Dataset excerpts
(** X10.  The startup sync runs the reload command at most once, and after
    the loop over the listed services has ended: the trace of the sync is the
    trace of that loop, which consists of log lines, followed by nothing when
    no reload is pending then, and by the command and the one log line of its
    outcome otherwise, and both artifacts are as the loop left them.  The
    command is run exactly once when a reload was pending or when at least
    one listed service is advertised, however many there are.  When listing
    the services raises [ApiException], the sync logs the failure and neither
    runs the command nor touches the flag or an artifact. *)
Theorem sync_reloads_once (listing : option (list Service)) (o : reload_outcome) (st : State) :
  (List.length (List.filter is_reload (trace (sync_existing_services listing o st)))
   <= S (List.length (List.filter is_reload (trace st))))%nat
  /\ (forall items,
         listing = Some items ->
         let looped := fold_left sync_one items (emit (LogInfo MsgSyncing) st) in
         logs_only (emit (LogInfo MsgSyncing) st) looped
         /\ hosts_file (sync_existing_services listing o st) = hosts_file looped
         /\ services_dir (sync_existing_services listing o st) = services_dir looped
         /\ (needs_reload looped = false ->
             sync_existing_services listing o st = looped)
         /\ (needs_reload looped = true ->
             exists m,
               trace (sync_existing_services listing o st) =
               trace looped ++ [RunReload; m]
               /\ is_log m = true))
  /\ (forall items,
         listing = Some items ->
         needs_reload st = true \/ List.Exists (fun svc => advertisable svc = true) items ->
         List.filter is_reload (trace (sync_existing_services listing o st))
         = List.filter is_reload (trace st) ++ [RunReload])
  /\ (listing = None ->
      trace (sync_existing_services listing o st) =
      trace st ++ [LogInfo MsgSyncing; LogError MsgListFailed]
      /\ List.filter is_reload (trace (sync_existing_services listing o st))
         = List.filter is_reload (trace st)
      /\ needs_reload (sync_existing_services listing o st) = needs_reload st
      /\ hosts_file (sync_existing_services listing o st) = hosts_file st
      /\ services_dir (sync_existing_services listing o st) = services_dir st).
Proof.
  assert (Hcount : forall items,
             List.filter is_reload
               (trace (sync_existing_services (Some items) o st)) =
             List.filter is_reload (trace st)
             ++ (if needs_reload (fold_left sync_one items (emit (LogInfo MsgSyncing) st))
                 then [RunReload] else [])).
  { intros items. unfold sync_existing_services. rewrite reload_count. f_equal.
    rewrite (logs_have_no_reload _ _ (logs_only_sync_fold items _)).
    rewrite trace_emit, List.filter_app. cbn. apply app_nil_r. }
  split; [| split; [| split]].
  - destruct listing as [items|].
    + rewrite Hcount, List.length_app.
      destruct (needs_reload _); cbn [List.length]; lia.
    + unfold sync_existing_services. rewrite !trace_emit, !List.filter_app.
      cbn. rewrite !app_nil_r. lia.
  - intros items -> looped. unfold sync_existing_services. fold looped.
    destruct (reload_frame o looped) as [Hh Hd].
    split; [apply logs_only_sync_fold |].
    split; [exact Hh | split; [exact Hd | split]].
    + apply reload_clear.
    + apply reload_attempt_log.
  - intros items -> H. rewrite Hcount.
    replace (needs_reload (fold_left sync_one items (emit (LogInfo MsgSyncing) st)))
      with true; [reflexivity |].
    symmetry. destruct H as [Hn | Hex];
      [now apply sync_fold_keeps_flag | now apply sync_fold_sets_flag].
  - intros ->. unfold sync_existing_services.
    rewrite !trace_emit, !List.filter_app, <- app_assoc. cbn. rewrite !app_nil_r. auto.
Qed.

--

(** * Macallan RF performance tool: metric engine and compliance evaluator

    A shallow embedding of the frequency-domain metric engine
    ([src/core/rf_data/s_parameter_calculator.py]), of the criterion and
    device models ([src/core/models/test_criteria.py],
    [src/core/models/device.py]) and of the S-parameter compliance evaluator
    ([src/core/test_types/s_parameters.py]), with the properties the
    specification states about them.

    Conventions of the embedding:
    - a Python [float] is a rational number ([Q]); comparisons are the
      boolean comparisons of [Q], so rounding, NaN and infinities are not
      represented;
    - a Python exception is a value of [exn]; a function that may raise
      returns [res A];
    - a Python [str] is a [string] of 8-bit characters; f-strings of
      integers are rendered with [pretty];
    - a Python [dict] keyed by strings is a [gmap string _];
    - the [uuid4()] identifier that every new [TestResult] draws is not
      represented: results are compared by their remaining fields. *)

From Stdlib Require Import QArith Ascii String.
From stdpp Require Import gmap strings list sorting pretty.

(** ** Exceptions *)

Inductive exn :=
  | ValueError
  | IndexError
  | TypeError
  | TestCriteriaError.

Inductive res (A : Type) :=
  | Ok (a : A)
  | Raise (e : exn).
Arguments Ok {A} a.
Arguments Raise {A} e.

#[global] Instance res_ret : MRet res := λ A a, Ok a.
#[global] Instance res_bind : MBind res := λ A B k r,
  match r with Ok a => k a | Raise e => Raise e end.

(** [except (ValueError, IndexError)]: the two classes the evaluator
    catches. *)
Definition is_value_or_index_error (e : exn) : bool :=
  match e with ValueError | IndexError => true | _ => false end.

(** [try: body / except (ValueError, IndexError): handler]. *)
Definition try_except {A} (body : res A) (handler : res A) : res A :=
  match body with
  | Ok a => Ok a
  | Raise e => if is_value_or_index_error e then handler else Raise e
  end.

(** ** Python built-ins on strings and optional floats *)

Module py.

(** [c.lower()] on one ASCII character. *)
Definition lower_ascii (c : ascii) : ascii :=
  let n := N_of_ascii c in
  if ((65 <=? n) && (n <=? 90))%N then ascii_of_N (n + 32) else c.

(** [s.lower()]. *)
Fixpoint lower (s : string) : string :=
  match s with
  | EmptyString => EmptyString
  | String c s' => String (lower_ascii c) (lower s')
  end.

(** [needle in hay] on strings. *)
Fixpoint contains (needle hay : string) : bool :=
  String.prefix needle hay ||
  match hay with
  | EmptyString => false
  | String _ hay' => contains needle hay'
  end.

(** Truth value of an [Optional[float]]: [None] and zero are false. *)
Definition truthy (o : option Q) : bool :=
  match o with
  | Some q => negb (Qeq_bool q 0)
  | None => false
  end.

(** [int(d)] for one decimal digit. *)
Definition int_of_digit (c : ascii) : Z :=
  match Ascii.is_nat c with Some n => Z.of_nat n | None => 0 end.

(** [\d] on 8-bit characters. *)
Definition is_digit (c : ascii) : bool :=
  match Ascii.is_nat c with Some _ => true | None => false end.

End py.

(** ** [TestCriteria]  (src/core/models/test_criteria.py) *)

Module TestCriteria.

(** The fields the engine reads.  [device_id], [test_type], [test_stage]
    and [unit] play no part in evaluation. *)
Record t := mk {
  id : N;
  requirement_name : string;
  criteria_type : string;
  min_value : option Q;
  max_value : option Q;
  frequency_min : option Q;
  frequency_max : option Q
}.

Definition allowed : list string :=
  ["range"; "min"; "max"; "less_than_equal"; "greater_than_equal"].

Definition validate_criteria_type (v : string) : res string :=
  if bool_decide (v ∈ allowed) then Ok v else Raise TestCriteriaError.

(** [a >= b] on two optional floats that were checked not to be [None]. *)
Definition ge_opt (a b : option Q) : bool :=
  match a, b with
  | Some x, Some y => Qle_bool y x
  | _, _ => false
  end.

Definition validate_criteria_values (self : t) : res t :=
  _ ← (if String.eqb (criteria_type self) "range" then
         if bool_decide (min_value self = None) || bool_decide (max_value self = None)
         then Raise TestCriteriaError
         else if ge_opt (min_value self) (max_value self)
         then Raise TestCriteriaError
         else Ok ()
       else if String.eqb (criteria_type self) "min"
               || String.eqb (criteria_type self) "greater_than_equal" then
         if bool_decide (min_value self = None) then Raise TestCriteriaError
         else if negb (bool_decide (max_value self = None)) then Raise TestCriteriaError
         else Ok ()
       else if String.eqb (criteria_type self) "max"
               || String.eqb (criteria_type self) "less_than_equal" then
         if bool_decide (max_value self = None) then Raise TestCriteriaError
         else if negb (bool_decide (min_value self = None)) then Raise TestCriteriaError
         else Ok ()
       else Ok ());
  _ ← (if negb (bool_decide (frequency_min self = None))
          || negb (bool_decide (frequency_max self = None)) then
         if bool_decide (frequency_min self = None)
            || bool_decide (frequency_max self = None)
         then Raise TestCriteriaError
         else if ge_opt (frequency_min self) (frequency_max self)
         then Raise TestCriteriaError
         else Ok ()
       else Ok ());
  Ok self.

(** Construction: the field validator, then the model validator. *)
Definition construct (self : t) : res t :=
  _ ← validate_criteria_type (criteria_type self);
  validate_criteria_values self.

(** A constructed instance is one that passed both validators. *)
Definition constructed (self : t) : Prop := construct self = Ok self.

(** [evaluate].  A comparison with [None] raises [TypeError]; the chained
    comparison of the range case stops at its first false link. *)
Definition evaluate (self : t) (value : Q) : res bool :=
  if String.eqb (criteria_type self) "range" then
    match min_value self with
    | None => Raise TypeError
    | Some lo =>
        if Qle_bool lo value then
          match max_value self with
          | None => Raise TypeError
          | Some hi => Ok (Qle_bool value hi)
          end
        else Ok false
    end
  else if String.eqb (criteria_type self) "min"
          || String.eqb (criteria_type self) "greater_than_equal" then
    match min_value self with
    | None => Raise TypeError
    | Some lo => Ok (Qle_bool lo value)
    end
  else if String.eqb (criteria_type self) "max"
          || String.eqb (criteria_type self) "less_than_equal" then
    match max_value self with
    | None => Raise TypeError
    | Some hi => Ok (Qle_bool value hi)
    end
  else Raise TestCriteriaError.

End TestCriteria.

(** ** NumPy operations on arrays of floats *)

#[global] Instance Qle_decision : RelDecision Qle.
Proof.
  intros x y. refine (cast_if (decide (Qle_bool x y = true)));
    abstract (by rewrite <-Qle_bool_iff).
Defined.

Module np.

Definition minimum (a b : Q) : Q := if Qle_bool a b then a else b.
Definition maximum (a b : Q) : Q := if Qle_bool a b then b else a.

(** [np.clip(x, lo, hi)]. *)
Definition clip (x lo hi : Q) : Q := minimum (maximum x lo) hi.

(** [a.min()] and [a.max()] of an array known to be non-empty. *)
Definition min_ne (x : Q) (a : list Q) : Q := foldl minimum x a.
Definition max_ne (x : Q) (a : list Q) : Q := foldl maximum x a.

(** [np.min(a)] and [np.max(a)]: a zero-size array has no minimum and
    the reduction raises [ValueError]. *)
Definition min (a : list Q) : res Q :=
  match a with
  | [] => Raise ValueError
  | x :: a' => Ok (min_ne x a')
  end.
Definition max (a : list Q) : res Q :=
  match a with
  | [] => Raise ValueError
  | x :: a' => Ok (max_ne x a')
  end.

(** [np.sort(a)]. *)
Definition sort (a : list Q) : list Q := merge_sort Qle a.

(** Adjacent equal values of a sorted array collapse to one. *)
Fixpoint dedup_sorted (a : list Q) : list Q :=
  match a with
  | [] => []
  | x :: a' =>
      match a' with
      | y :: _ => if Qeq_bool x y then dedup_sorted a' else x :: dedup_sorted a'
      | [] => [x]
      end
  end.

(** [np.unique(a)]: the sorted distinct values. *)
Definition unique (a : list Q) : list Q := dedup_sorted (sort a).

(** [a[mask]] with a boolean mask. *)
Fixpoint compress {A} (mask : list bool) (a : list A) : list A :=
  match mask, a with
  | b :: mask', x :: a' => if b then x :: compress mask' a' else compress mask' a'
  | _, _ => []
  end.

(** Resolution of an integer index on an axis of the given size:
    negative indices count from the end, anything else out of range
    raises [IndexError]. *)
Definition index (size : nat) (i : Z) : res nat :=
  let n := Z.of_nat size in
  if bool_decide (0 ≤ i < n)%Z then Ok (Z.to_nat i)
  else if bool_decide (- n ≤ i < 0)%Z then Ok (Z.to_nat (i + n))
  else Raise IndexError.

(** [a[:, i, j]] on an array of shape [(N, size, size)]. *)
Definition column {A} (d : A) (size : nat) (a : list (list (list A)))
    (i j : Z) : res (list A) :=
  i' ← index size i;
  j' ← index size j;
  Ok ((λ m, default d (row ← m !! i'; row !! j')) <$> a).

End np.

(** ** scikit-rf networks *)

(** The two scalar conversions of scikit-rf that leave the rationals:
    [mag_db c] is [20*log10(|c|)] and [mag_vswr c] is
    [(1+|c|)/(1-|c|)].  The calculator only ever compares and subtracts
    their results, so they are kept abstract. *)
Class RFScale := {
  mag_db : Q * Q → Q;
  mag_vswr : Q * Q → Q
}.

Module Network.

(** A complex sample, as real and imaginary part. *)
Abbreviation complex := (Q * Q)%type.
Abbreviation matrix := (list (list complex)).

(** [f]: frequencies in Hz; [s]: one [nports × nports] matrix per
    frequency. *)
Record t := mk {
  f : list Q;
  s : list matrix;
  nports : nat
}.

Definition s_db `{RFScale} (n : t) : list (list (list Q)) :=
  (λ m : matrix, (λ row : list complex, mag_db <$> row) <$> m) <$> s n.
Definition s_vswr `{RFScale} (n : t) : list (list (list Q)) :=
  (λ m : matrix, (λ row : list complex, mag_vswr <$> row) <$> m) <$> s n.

WHAT YOU WILL DO:
Find "once, and after" in the entries above and copy that whole line exactly, then each line after it through the line that contains "outcome otherwise, and".

ANSWER TO THE PROBLEM:
(** X10.  The startup sync runs the reload command at most once, and after
    the loop over the listed services has ended: the trace of the sync is the
    trace of that loop, which consists of log lines, followed by nothing when
    no reload is pending then, and by the command and the one log line of its
    outcome otherwise, and both artifacts are as the loop left them.  The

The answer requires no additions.